The Latest: Judge questions N. Carolina redistricting pace
Jul. 27, 2017
RALEIGH, N.C. (AP) — The Latest on a federal court hearing on when North Carolina must redraw legislative districts (all times local):
A federal judge says North Carolina's GOP lawmakers have not taken their duty to redraw illegally race-based districts seriously enough.
U.S. District Judge Catherine Eagles is a member of a three-judge panel considering the timetable for when North Carolina must redraw its legislative districts.
At a hearing Thursday, Eagles noted that legislative leaders have known since August 2016 that nearly 30 districts were considered illegal racial gerrymanders. The U.S. Supreme court agreed this summer that the districts need to be redrawn.
Eagles told a lawyer for GOP legislative leaders: "You don't seem serious. What's our assurance that you are serious about remedying this?"
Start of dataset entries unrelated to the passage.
(** * twine: relationships, dependency graph and plugins ([src/node.py])

    A shallow embedding of [node.py] and the properties of its
    specification.  Python objects are modelled as follows.

    - Exceptions: every function that can raise returns a [Result]; the
      exception classes that [node.py] can raise are the constructors of
      [PyError] ([LoopBound] apart, which is the model's own).
    - [set] and [dict]: duplicate-free lists and association lists.  The
      iteration order of a Python [set] is not specified; the model iterates
      in list order, and the statements that depend on an order quantify over
      every permutation of the lists involved.
    - Recursion: Python bounds the depth of nested calls
      ([sys.getrecursionlimit()]).  The two recursive generators
      ([build_vertices], [dependencies]) take the number of nested calls that
      are still available and raise [RecursionError] when it is used up.
    - Generators are modelled by the list of the values they yield. *)

From Stdlib Require Import List String Ascii Bool Arith ZArith Lia Permutation.
From Stdlib Require Import DecimalString.
Import ListNotations.
Local Open Scope string_scope.
Local Open Scope list_scope.

Set Implicit Arguments.
Set Warnings "-register-all".

(** ** Exceptions *)

Inductive PyError : Type :=
| AssertionError
| AttributeError
| KeyError
| RecursionError
| TypeError
| ValueError
| NotImplementedError
| LoopBound
| CircularDependencyError.

Inductive Result (A : Type) : Type :=
| Ok (a : A)
| Raise (e : PyError).

Arguments Ok {A} a.
Arguments Raise {A} e.

Definition bind {A B : Type} (m : Result A) (k : A -> Result B) : Result B :=
  match m with
  | Ok a => k a
  | Raise e => Raise e
  end.

Declare Scope py_scope.
Delimit Scope py_scope with py.
Notation "x <- m ;; k" := (bind m (fun x => k))
  (at level 61, m at next level, right associativity) : py_scope.
Notation "' p <- m ;; k" := (bind m (fun x => let p := x in k))
  (at level 61, p pattern, m at next level, right associativity) : py_scope.
Local Open Scope py_scope.

(** A comprehension [[f(a) for a in l]] whose body may raise. *)
Fixpoint map_result {A B : Type} (f : A -> Result B) (l : list A) : Result (list B) :=
  match l with
  | [] => Ok []
  | a :: l' => b <- f a ;; bs <- map_result f l' ;; Ok (b :: bs)
  end.

(** ** Strings *)

(** [s.split(sep)[0]]: the part of [s] before the first occurrence of
    [sep] (all of [s] when there is none). *)
Fixpoint split_head (sep s : string) : string :=
  match s with
  | EmptyString => EmptyString
  | String c s' =>
      if String.prefix sep s then EmptyString else String c (split_head sep s')
  end.

(** [s.endswith(suffix)] *)
Definition endswith (s suffix : string) : bool :=
  let n := String.length s in
  let m := String.length suffix in
  (m <=? n)%nat && String.eqb (substring (n - m) m s) suffix.

(** [format % args] for a format whose only conversions are [%s], the
    arguments already converted with [str]. *)
Fixpoint percent_format (format : string) (args : list string) : Result string :=
  match format with
  | EmptyString =>
      match args with
      | [] => Ok EmptyString
      | _ :: _ => Raise TypeError
      end
  | String c rest =>
      match rest with
      | String d rest' =>
          if (Ascii.eqb c "%" && Ascii.eqb d "s")%bool then
            match args with
            | [] => Raise TypeError
            | a :: args' => r <- percent_format rest' args' ;; Ok (a ++ r)%string
            end
          else r <- percent_format rest args ;; Ok (String c r)
      | EmptyString => r <- percent_format rest args ;; Ok (String c r)
      end
  end.

(** ** Instance attributes: [setattr] on an object's [__dict__] *)

Fixpoint attr_set {V : Type} (key : string) (value : V) (d : list (string * V))
  : list (string * V) :=
  match d with
  | [] => [(key, value)]
  | (k, v) :: d' =>
      if String.eqb k key then (k, value) :: d' else (k, v) :: attr_set key value d'
  end.

Fixpoint attr_get {V : Type} (key : string) (d : list (string * V)) : option V :=
  match d with
  | [] => None
  | (k, v) :: d' => if String.eqb k key then Some v else attr_get key d'
  end.

(** [key in kwargs] *)
Definition has_key {V : Type} (key : string) (d : list (string * V)) : bool :=
  existsb (fun kv => String.eqb (fst kv) key) d.

(** The value a keyword mapping written as a list of bindings gives to a
    key: the last binding wins. *)
Definition kwargs_get {V : Type} (key : string) (d : list (string * V)) : option V :=
  attr_get key (rev d).

(** ** Filters *)

Section Filters.

(** The Python object protocol the filters use: [getattr(o, name, None)],
    [o is None] and the six rich comparisons (which may raise). *)
Variable Val : Type.
Variable py_getattr_or_none : Val -> string -> Val.
Variable py_is_none : Val -> bool.
Variables py_gt py_ge py_lt py_le py_ne py_eq : Val -> Val -> Result bool.

Inductive Filter : Type :=
| BaseFilter (key : string) (value : Val)
| AndFilter (filters : list Filter)
| OrFilter (filters : list Filter).

(** [BaseFilter.__init__(self, **query)] *)
Definition BaseFilter_init (query : list (string * Val)) : Result Filter :=
  match query with
  | [(key, value)] => Ok (BaseFilter key value)
  | _ => Raise AssertionError
  end.

Definition parse_key (key : string) : string := split_head "__" key.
Phillip Strach, an attorney for the legislative leaders, responded that the legislature has begun holding hearings and soliciting public input for the new maps.
The judges said they would issue a ruling later.
Judges deciding when North Carolina must redraw its state legislative districts are set to hear from voting rights activists calling for special elections and Republican lawmakers urging a slower pace.
A panel of three federal judges will hear their cases Thursday in Greensboro.
Districts must be redrawn after the federal court ruled 28 House and Senate districts are illegally race-based. That ruling was upheld earlier this year by the U.S. Supreme Court, which returned the case to U.S. District Court to decide the next steps.
The plaintiffs are seeking a special election before next year's legislative session, while GOP lawmakers argue they should have until later this year to draw new maps for use in 2018's regularly scheduled elections.